Section Two - Community Agreement
At Through The Trees, we operate and are guided by our Root Values. Our goal is to share, teach and maintain these Root Values through modeling, conversation, gentle redirection, and the setting of clear boundaries. We expect our participants to show investment in and progress toward embodying these values. We do not expect perfection, however, participants, Guides, and Mentors in our programs need to work together to create a culture that personifies these values. If a participant is consistently showing that they are unable or unwilling to uphold a basic standard of behavior, they may be asked to take a break, adjust their schedule or discontinue participation in our programs.
A DEEPER LOOK INTO OUR ROOT VALUES
Safety is our #1 value. We strongly believe that embracing a healthy relationship with risk taking and risk management is essential to maximize each individual's own personal safety, boundaries, creativity and development. At Through The Trees, safety and safety decisions are something that we discuss often and empower participants to make for themselves whenever possible.
Additionally, natural boundaries that are set and explained must be respected, so that our Guides and Mentors know where participants are at all times. If a participant is consistently unable to follow a basic instruction from a Guide or Mentor like: “ Please don’t add wood to the fire without permission,” or “everyone please place your sticks on the ground,” or “stay where you can see me and hear when I call,” they may not be a good fit for our programs.

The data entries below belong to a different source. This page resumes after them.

(* ===== verification/Fs.v ===== *)
(** * The file system calls of the program

    A model of the part of [std::fs] the program uses: a finite map from
    absolute paths to directories, files and symbolic links, with owner and mode,
    and one definition per call. Paths are lists of components, innermost first,
    so [Path::parent] is the tail and [Path::join] is [cons]. Every call may fail
    at any time with any error, as the parameter [fault] decides from the number
    of the call; a failing write may have written any prefix of its bytes. A
    process killed at a call is the case of a [fault] that fails from there on.
    Nothing exists below a symbolic link: links in the middle of a path are not
    resolved. *)

From S2P Require Import Prelude RustStr.

Open Scope bool_scope.

(* ------------------------------------------------------------------ *)
(** ** The world *)

Definition path : Type := list string.

Inductive IoError : Set := NotFound | AlreadyExists | OtherError (code : Z).

Inductive node : Set :=
  | Dir (uid mode : Z)
  | File (uid mode : Z) (content : string)
  | Symlink (target : string).

Record world := { nodes : gmap path node; calls : nat }.

#[export] Instance IoError_eq_dec : EqDecision IoError.
Proof. solve_decision. Defined.
#[export] Instance node_eq_dec : EqDecision node.
Proof. solve_decision. Defined.

Definition parent (p : path) : option path :=
  match p with [] => None | _ :: q => Some q end.
Definition join (p : path) (name : string) : path := name :: p.

Definition is_dir (n : node) : bool := match n with Dir _ _ => true | _ => false end.
Definition is_symlink (n : node) : bool := match n with Symlink _ => true | _ => false end.

(** The directory a new entry would be made in exists. *)
Definition in_dir (ns : gmap path node) (p : path) : bool :=
  match parent p with
  | Some q => is_some_and (ns !! q) is_dir
  | None => false
  end.

Definition S_ISVTX : Z := 512.

(* ------------------------------------------------------------------ *)
(** ** Calls *)

Section calls.
(** The effective user, the umask and the failures the system injects. *)
Context (euid umask : Z) (fault : nat → option (IoError * nat)).

Definition syscall {A} (f : gmap path node → result IoError A * gmap path node)
  : ST world IoError A := λ w,
  match fault (calls w) with
  | Some (e, _) => (Err e, {| nodes := nodes w; calls := S (calls w) |})
  | None =>
      let '(r, ns) := f (nodes w) in (r, {| nodes := ns; calls := S (calls w) |})
  end.

Definition symlink_metadata (p : path) : ST world IoError node :=
  syscall (λ ns, (ok_or NotFound (ns !! p), ns)).

Definition create_dir (p : path) : ST world IoError unit :=
  syscall (λ ns,
    if is_some (ns !! p) then (Err AlreadyExists, ns)
    else if negb (in_dir ns p) then (Err NotFound, ns)
    else (Ok (), <[p := Dir euid (Z.land 511 (Z.lnot umask))]> ns)).

Definition set_permissions (p : path) (mode : Z) : ST world IoError unit :=
  syscall (λ ns,
    match ns !! p with
    | None => (Err NotFound, ns)
    | Some (Dir u _) => (Ok (), <[p := Dir u mode]> ns)
    | Some (File u _ c) => (Ok (), <[p := File u mode c]> ns)
    | Some (Symlink _) => (Err (OtherError 40), ns)
    end).

(** [OpenOptions::new().write(true).create_new(true).mode(m).open(p)]. *)
Definition create_new (p : path) (mode : Z) : ST world IoError unit :=
  syscall (λ ns,
    if is_some (ns !! p) then (Err AlreadyExists, ns)
    else if negb (in_dir ns p) then (Err NotFound, ns)
    else (Ok (), <[p := File euid (Z.land mode (Z.lnot umask)) ""]> ns)).

Definition append (ns : gmap path node) (p : path) (s : string) : gmap path node :=
  match ns !! p with
  | Some (File u m c) => <[p := File u m (c +:+ s)]> ns
  | _ => ns
  end.

(** A write to a file opened at [p]; a failure may come after a prefix. *)
Definition write_all (p : path) (s : string) : ST world IoError unit := λ w,
  match fault (calls w) with
  | Some (e, k) =>
      (Err e, {| nodes := append (nodes w) p (String.substring 0 k s);
                 calls := S (calls w) |})
  | None => (Ok (), {| nodes := append (nodes w) p s; calls := S (calls w) |})
  end.

Definition sync_all : ST world IoError unit := syscall (λ ns, (Ok (), ns)).

Definition rename (p q : path) : ST world IoError unit :=
  syscall (λ ns,
    match ns !! p with
    | None => (Err NotFound, ns)
    | Some n =>
        if is_some_and (ns !! q) is_dir then (Err (OtherError 21), ns)
        else if negb (in_dir ns q) then (Err NotFound, ns)
        else (Ok (), <[q := n]> (delete p ns))
    end).

Definition remove_file (p : path) : ST world IoError unit :=
  syscall (λ ns,
    match ns !! p with
    | None => (Err NotFound, ns)
    | Some n => if is_dir n then (Err (OtherError 21), ns) else (Ok (), delete p ns)
    end).

(** [File::open(p)] on a directory or file, not through a link. *)
Definition open_any (p : path) : ST world IoError unit :=
  syscall (λ ns,
    match ns !! p with
    | None => (Err NotFound, ns)
    | Some (Symlink _) => (Err (OtherError 40), ns)
    | Some _ => (Ok (), ns)
    end).

(** Opening with [O_NOFOLLOW] and reading to the end. *)
Definition read_nofollow (p : path) : ST world IoError string :=
  syscall (λ ns,
    match ns !! p with
    | None => (Err NotFound, ns)
    | Some (File _ _ c) => (Ok c, ns)
    | Some (Symlink _) => (Err (OtherError 40), ns)
    | Some (Dir _ _) => (Err (OtherError 21), ns)
    end).

(** [OpenOptions::new().read(true)] with [O_NOFOLLOW]: the node opened, for its
    metadata; [write] for writing or appending, [create] to make a missing file. *)
Definition open_nofollow (p : path) (write create : bool) (mode : Z) : ST world IoError node :=
  syscall (λ ns,
    match ns !! p with
    | Some (Symlink _) => (Err (OtherError 40), ns)
    | Some (Dir u m) => if write then (Err (OtherError 21), ns) else (Ok (Dir u m), ns)
    | Some n => (Ok n, ns)
    | None =>
        if negb create then (Err NotFound, ns)
        else if negb (in_dir ns p) then (Err NotFound, ns)
        else
          let n := File euid (Z.land mode (Z.lnot umask)) "" in (Ok n, <[p := n]> ns)
    end).

Definition symlink (target : string) (p : path) : ST world IoError unit :=
  syscall (λ ns,
    if is_some (ns !! p) then (Err AlreadyExists, ns)
    else if negb (in_dir ns p) then (Err NotFound, ns)
    else (Ok (), <[p := Symlink target]> ns)).

Definition read_link (p : path) : ST world IoError string :=
  syscall (λ ns,
    match ns !! p with
    | None => (Err NotFound, ns)
    | Some (Symlink target) => (Ok target, ns)
    | Some _ => (Err (OtherError 22), ns)
    end).

(** [create_dir_all]: an existing directory is no error. *)
Fixpoint create_dir_all (p : path) : ST world IoError unit :=
  let settle (e : IoError) : ST world IoError unit :=
    n ← st_try (E':=IoError) (symlink_metadata p);
    match n with Ok (Dir _ _) => mret () | _ => st_throw e end in
  match p with
  | [] => mret ()
  | _ :: q =>
      made ← st_try (E':=IoError) (create_dir p);
      match made with
      | Ok _ => mret ()
      | Err NotFound =>
          _ ← create_dir_all q;
          made ← st_try (E':=IoError) (create_dir p);
          match made with Ok _ => mret () | Err e => settle e end
      | Err e => settle e
      end
  end.

(** The other calls on an open file, which change nothing and may fail. *)
Definition file_call : ST world IoError unit := syscall (λ ns, (Ok (), ns)).

(* ------------------------------------------------------------------ *)
(** ** Frames *)

(** The calls made between two worlds touched only paths in [P]. *)
Definition touches (P : path → Prop) (w w' : world) : Prop :=
  ∀ q, ¬ P q → nodes w' !! q = nodes w !! q.

#[export] Instance touches_reflexive P : Reflexive (touches P).
Proof. by intros w q Hq. Qed.
#[export] Instance touches_transitive P : Transitive (touches P).
Proof. intros w1 w2 w3 H1 H2 q Hq. by rewrite H2, H1. Qed.

Lemma touches_weaken (P Q : path → Prop) w w' : (∀ q, P q → Q q) → touches P w w' → touches Q w w'.
Proof. intros HPQ H q Hq. apply H. auto. Qed.

Lemma syscall_touches {A} (P : path → Prop) (f : gmap path node → result IoError A * gmap path node) :
  (∀ ns q, ¬ P q → (f ns).2 !! q = ns !! q) → st_rel (touches P) (syscall f).
Proof.
  intros H w q Hq. unfold syscall. destruct (fault (calls w)) as [[]|]; [done|].
  specialize (H (nodes w) q Hq). by destruct (f (nodes w)).
Qed.

Ltac frame :=
  intros; apply syscall_touches; intros ns q Hq;
  repeat case_match; simpl; rewrite ?lookup_insert_ne, ?lookup_delete_ne by congruence;
  try done.

Lemma symlink_metadata_touches P p : st_rel (touches P) (symlink_metadata p).
Proof. frame. Qed.
Lemma create_dir_touches p : st_rel (touches (λ q, q = p)) (create_dir p).
Proof. frame. Qed.
Lemma set_permissions_touches p m : st_rel (touches (λ q, q = p)) (set_permissions p m).
Proof. frame. Qed.
Lemma create_new_touches p m : st_rel (touches (λ q, q = p)) (create_new p m).
Proof. frame. Qed.
Lemma sync_all_touches P : st_rel (touches P) sync_all.
Proof. frame. Qed.
Lemma rename_touches p q : st_rel (touches (λ q', q' = p ∨ q' = q)) (rename p q).
Proof.
  intros; apply syscall_touches; intros ns q' Hq; repeat case_match; simpl; try done.
  by rewrite lookup_insert_ne, lookup_delete_ne by (intros ->; auto).
Qed.
Lemma remove_file_touches p : st_rel (touches (λ q, q = p)) (remove_file p).
Proof. frame. Qed.
Lemma open_any_touches P p : st_rel (touches P) (open_any p).
Proof. frame. Qed.
Lemma read_nofollow_touches P p : st_rel (touches P) (read_nofollow p).
Proof. frame. Qed.

Lemma open_nofollow_touches p write create mode :
  st_rel (touches (λ q, q = p)) (open_nofollow p write create mode).
Proof. frame. Qed.
Lemma file_call_touches P : st_rel (touches P) file_call.
Proof. frame. Qed.

Lemma symlink_touches t p : st_rel (touches (λ q, q = p)) (symlink t p).
Proof. frame. Qed.
Lemma read_link_touches P p : st_rel (touches P) (read_link p).
Proof. frame. Qed.

Lemma append_ne ns p s q : q ≠ p → append ns p s !! q = ns !! q.
Proof. intros. unfold append. repeat case_match; by rewrite ?lookup_insert_ne. Qed.

Lemma write_all_touches p s : st_rel (touches (λ q, q = p)) (write_all p s).
Proof.
  intros w q Hq. unfold write_all.
  destruct (fault (calls w)) as [[]|]; simpl; by apply append_ne.
Qed.

(** A call that succeeds was not failed by the system. *)
Lemma syscall_Ok {A} (f : gmap path node → result IoError A * gmap path node) w a w' :
  syscall f w = (Ok a, w') →
  fault (calls w) = None ∧ f (nodes w) = (Ok a, nodes w') ∧ calls w' = S (calls w).
Proof.
  unfold syscall. destruct (fault (calls w)) as [[]|]; [done|].
  destruct (f (nodes w)) as [r ns]. by intros [= -> <-].
Qed.

(** A metadata answer that is not a failure of the system is the truth. *)
Lemma symlink_metadata_Ok p w n w' :
  symlink_metadata p w = (Ok n, w') → nodes w !! p = Some n ∧ nodes w' = nodes w.
Proof.
  intros (_ & H & _)%syscall_Ok. injection H as H1 H2. apply ok_or_Ok in H1. auto.
Qed.

Lemma symlink_metadata_nodes p w : nodes (symlink_metadata p w).2 = nodes w.
Proof. unfold symlink_metadata, syscall. by destruct (fault (calls w)) as [[]|]. Qed.
End calls.

(** No call fails. *)
Definition no_fault : nat → option (IoError * nat) := λ _, None.

Lemma touches_ret {E A} P (a : A) : st_rel (touches P) (mret (M:=ST world E) a).
Proof. apply st_rel_ret, _. Qed.
Lemma touches_lift {E A} P (r : result E A) : st_rel (touches P) (st_lift r).
Proof. apply st_rel_lift, _. Qed.
Lemma touches_throw {E A} P (e : E) : st_rel (touches P) (st_throw (A:=A) e).
Proof. apply st_rel_throw, _. Qed.

Create HintDb frames.
#[export] Hint Resolve symlink_metadata_touches create_dir_touches
  set_permissions_touches create_new_touches sync_all_touches rename_touches
  remove_file_touches open_any_touches open_nofollow_touches file_call_touches symlink_touches
  read_link_touches   read_nofollow_touches write_all_touches
  touches_ret touches_lift touches_throw : frames.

We ask our participants to be respectful toward themselves, each other, and our Guides and Mentors. This can manifest as listening when others are talking, honoring others’ needs, and regarding others’ words and feelings as important. All our participants are expected to treat one another with respect and avoid harsh or hurtful words and actions.
Our participants need to demonstrate a healthy respect for our Guides and Mentors whose job is to maintain the safety and enjoyment of the whole group. Our skilled Guides and Mentors lead with kindness and consideration for the needs of all participants to the best of our ability. We cannot tolerate blatant disrespect toward rules or expectations that are laid out by our staff.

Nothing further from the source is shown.